[Information — start]

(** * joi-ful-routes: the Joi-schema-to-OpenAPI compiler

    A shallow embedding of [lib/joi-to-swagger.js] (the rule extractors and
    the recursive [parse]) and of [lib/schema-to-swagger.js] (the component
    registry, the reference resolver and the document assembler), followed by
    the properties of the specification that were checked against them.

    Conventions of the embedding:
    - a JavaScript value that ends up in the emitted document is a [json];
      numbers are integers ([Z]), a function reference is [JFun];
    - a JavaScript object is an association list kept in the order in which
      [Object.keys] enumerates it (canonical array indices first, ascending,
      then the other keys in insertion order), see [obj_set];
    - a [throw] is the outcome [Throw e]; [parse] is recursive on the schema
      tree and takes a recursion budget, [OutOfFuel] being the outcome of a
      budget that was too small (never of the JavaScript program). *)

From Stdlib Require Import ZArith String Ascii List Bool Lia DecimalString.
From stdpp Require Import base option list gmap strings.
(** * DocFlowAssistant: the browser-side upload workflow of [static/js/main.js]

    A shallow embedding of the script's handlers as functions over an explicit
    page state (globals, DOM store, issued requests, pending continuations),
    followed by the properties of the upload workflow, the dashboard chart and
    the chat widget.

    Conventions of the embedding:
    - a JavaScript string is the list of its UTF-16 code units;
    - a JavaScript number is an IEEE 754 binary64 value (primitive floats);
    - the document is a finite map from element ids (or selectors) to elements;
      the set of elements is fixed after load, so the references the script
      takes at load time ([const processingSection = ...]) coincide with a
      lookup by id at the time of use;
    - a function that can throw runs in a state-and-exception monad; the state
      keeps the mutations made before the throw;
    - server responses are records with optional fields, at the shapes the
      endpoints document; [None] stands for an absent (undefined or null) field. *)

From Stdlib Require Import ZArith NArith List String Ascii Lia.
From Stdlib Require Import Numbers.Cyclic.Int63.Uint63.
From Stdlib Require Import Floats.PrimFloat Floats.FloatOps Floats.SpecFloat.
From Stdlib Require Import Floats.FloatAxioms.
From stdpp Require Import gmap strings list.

[Information — finish]

* _Exercise instructions_:
Using the records above, write out exactly the lines from the one containing "then the other" through the last, and add nothing.

* _Exercise result_:
      then the other keys in insertion order), see [obj_set];
    - a [throw] is the outcome [Throw e]; [parse] is recursive on the schema
      tree and takes a recursion budget, [OutOfFuel] being the outcome of a
      budget that was too small (never of the JavaScript program). *)

From Stdlib Require Import ZArith String Ascii List Bool Lia DecimalString.
From stdpp Require Import base option list gmap strings.
(** * DocFlowAssistant: the browser-side upload workflow of [static/js/main.js]

    A shallow embedding of the script's handlers as functions over an explicit
    page state (globals, DOM store, issued requests, pending continuations),
    followed by the properties of the upload workflow, the dashboard chart and
    the chat widget.

    Conventions of the embedding:
    - a JavaScript string is the list of its UTF-16 code units;
    - a JavaScript number is an IEEE 754 binary64 value (primitive floats);
    - the document is a finite map from element ids (or selectors) to elements;
      the set of elements is fixed after load, so the references the script
      takes at load time ([const processingSection = ...]) coincide with a
      lookup by id at the time of use;
    - a function that can throw runs in a state-and-exception monad; the state
      keeps the mutations made before the throw;
    - server responses are records with optional fields, at the shapes the
      endpoints document; [None] stands for an absent (undefined or null) field. *)

From Stdlib Require Import ZArith NArith List String Ascii Lia.
From Stdlib Require Import Numbers.Cyclic.Int63.Uint63.
From Stdlib Require Import Floats.PrimFloat Floats.FloatOps Floats.SpecFloat.
From Stdlib Require Import Floats.FloatAxioms.
From stdpp Require Import gmap strings list.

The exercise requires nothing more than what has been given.